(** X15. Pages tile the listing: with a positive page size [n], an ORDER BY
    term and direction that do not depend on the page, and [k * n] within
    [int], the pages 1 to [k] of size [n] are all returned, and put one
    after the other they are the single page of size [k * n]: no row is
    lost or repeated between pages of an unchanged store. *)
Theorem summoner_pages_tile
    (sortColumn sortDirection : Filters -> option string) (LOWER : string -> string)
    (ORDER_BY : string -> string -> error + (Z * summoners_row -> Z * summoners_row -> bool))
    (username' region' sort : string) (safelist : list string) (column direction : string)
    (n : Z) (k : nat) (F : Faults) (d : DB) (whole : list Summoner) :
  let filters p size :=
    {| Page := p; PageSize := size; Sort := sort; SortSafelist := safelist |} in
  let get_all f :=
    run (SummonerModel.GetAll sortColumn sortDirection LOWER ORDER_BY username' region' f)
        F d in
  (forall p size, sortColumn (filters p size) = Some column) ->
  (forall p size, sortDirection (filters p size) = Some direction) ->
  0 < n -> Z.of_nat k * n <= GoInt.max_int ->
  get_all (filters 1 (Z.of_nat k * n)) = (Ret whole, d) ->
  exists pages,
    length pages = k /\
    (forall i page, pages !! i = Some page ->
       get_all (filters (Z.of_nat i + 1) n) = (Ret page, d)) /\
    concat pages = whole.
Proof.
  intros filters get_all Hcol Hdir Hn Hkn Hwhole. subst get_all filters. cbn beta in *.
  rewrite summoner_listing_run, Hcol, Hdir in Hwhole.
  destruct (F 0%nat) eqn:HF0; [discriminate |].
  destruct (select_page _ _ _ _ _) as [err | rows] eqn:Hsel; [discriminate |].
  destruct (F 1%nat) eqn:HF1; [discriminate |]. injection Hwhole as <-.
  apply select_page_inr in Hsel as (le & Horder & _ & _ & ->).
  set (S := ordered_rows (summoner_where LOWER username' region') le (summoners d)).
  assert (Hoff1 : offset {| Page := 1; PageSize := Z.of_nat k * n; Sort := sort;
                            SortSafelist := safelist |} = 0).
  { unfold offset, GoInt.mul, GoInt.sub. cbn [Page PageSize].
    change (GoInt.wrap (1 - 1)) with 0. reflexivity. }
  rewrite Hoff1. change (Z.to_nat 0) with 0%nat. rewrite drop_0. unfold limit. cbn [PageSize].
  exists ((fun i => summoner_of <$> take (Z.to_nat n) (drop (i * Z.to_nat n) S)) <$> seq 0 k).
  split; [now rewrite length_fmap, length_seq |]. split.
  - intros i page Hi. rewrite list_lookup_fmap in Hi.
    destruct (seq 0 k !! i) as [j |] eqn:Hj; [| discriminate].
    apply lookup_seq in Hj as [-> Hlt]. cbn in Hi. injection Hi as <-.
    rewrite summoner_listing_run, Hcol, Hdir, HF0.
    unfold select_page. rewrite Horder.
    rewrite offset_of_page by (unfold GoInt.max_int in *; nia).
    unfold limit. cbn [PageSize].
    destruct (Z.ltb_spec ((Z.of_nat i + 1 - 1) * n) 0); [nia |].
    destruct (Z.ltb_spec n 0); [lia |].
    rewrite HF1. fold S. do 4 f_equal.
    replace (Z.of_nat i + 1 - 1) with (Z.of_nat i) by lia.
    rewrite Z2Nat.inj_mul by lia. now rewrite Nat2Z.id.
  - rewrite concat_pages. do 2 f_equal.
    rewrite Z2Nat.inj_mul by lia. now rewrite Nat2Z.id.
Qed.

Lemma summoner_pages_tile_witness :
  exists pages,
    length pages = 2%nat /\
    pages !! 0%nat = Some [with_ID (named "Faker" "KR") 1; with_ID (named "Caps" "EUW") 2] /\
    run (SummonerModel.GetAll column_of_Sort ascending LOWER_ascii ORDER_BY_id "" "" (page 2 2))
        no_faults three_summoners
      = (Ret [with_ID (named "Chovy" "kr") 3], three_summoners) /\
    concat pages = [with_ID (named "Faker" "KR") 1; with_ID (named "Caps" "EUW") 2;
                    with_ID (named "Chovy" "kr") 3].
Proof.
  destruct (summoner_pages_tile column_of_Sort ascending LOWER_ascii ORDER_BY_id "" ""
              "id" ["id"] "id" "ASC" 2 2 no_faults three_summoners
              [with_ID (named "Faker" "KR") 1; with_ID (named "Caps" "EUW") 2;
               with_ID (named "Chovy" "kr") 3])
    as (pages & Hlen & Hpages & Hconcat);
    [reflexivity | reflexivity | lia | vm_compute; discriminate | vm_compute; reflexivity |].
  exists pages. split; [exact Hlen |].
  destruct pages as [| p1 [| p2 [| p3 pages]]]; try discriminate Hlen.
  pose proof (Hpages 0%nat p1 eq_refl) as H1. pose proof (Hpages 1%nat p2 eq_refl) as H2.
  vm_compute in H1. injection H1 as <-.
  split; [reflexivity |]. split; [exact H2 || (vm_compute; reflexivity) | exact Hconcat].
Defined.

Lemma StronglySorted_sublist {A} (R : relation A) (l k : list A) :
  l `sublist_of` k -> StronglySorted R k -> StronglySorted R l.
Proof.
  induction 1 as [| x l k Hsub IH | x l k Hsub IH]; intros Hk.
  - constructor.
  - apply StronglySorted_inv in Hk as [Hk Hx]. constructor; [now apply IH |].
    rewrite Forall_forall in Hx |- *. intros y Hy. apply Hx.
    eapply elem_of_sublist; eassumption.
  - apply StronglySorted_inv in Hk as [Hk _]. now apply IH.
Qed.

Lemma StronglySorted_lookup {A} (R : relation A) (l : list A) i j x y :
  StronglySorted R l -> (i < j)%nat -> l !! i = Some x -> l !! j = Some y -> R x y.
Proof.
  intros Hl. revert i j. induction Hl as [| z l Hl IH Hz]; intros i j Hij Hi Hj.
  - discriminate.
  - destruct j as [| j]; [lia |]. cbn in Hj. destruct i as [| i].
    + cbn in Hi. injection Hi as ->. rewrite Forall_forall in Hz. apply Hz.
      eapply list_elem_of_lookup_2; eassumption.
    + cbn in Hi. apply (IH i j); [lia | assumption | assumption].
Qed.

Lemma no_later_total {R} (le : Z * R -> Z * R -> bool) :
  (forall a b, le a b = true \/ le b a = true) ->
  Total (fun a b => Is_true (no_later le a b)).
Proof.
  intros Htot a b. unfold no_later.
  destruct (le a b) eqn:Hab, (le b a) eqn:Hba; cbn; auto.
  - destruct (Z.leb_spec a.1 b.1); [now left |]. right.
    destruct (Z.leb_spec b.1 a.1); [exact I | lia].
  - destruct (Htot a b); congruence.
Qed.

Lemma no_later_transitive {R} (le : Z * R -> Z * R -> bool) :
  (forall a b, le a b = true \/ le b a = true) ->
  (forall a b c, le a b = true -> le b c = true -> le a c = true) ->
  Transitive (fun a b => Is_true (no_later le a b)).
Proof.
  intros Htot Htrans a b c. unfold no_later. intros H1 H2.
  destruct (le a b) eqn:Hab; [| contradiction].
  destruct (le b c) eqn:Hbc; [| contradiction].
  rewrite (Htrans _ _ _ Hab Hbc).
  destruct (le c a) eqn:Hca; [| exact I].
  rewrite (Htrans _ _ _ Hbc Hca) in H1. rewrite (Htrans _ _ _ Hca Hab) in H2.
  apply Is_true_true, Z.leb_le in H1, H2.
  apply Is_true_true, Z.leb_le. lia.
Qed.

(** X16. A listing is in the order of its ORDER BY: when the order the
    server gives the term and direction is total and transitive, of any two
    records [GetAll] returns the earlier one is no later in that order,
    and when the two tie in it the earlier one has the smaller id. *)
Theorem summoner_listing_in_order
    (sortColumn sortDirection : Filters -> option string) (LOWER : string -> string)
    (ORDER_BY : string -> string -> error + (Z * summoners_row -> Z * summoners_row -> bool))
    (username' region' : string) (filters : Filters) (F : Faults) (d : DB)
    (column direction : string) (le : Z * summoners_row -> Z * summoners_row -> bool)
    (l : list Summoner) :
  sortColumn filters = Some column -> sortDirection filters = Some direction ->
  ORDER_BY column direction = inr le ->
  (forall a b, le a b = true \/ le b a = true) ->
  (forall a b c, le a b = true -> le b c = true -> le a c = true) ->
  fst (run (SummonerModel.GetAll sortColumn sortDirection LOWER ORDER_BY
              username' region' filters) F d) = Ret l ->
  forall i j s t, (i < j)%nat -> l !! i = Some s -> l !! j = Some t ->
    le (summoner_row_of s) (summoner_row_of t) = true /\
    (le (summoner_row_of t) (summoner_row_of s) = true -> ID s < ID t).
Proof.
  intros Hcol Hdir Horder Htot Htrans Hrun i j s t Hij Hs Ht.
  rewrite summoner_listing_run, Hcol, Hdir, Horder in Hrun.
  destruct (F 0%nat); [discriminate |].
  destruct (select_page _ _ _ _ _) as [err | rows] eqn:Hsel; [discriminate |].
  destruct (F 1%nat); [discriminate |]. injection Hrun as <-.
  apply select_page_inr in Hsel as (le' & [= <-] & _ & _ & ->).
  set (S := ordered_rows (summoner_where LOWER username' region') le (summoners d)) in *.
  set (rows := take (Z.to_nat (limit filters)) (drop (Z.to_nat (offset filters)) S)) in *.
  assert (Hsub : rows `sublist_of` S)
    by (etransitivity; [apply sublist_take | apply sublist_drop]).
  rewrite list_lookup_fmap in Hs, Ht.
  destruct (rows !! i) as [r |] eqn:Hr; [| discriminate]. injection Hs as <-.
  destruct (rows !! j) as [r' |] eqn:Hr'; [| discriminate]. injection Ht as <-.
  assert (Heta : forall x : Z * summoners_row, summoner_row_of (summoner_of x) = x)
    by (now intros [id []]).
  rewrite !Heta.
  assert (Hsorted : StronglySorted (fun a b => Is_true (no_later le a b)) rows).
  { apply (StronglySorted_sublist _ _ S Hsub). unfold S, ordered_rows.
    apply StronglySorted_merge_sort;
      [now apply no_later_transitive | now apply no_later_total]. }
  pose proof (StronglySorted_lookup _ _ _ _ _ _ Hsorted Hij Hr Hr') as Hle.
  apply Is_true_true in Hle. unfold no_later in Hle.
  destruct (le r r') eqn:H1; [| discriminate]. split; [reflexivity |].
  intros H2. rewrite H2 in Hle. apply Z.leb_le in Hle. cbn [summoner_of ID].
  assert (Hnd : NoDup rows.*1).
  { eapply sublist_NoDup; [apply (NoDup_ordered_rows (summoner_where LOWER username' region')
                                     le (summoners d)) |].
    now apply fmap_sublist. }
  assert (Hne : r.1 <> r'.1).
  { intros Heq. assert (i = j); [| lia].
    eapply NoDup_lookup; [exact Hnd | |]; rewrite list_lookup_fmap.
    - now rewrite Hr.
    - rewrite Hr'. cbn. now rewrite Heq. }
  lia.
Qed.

...

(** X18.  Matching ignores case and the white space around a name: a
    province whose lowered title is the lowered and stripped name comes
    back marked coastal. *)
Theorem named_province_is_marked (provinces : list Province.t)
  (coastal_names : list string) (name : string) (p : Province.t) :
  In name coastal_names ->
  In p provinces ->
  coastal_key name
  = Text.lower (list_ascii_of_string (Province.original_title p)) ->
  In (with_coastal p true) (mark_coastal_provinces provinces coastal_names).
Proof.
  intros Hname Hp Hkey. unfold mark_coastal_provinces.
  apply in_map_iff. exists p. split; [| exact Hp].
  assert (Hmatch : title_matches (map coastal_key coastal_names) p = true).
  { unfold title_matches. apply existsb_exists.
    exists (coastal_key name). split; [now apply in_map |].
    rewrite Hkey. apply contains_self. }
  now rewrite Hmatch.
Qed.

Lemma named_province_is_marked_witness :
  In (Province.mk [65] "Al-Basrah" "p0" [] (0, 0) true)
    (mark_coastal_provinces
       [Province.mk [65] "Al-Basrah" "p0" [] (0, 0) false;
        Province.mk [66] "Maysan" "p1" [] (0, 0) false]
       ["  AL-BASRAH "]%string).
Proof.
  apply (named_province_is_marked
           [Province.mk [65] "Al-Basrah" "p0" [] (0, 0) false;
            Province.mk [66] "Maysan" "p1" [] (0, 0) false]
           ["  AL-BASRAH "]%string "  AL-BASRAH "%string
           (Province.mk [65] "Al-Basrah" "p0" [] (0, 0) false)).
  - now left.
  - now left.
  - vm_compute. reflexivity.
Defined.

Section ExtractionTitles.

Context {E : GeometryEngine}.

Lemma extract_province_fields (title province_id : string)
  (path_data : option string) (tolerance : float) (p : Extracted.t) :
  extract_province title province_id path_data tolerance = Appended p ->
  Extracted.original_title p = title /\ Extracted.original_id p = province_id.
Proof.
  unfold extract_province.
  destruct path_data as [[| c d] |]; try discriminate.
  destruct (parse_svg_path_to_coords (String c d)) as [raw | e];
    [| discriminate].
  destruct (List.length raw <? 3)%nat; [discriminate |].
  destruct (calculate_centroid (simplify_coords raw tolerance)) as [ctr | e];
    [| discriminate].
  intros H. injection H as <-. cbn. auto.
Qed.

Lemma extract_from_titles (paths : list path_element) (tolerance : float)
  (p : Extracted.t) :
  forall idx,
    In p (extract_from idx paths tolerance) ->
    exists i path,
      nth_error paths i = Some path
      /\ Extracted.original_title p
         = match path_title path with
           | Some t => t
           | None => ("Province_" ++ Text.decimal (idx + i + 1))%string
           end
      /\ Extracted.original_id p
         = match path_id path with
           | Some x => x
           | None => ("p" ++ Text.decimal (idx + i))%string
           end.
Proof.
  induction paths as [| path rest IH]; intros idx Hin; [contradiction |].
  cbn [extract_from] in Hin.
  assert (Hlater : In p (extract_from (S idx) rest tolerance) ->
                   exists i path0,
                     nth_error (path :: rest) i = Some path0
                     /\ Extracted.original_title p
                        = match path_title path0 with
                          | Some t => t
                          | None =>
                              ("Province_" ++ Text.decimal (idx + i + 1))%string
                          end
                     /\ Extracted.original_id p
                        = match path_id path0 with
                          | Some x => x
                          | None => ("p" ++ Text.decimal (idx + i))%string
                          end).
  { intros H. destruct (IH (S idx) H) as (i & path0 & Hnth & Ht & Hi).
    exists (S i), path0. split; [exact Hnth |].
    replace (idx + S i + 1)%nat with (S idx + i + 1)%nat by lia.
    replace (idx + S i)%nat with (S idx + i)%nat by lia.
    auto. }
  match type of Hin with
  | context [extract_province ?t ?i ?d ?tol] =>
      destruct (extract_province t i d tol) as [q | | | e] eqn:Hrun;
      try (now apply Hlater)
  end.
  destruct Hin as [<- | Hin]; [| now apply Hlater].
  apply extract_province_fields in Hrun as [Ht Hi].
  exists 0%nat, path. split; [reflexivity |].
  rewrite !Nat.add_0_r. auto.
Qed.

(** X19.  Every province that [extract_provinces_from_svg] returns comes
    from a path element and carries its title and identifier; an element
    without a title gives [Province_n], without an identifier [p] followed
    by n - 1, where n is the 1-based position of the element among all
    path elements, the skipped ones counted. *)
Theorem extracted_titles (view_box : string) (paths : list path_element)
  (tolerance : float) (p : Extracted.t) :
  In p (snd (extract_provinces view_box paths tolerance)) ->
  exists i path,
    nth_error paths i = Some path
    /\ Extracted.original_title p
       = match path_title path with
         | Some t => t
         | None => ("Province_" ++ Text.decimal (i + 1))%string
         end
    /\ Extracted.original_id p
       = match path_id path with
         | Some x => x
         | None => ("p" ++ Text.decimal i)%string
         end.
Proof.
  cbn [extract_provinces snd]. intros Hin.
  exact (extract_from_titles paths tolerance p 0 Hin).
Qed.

▶ [WHAT IS REQUIRED] The word "Caps" appears in some lines above. Return every one of those lines.

▶ [RESPONSE TO THIS TASK]
    pages !! 0%nat = Some [with_ID (named "Faker" "KR") 1; with_ID (named "Caps" "EUW") 2] /\
    concat pages = [with_ID (named "Faker" "KR") 1; with_ID (named "Caps" "EUW") 2;
              [with_ID (named "Faker" "KR") 1; with_ID (named "Caps" "EUW") 2;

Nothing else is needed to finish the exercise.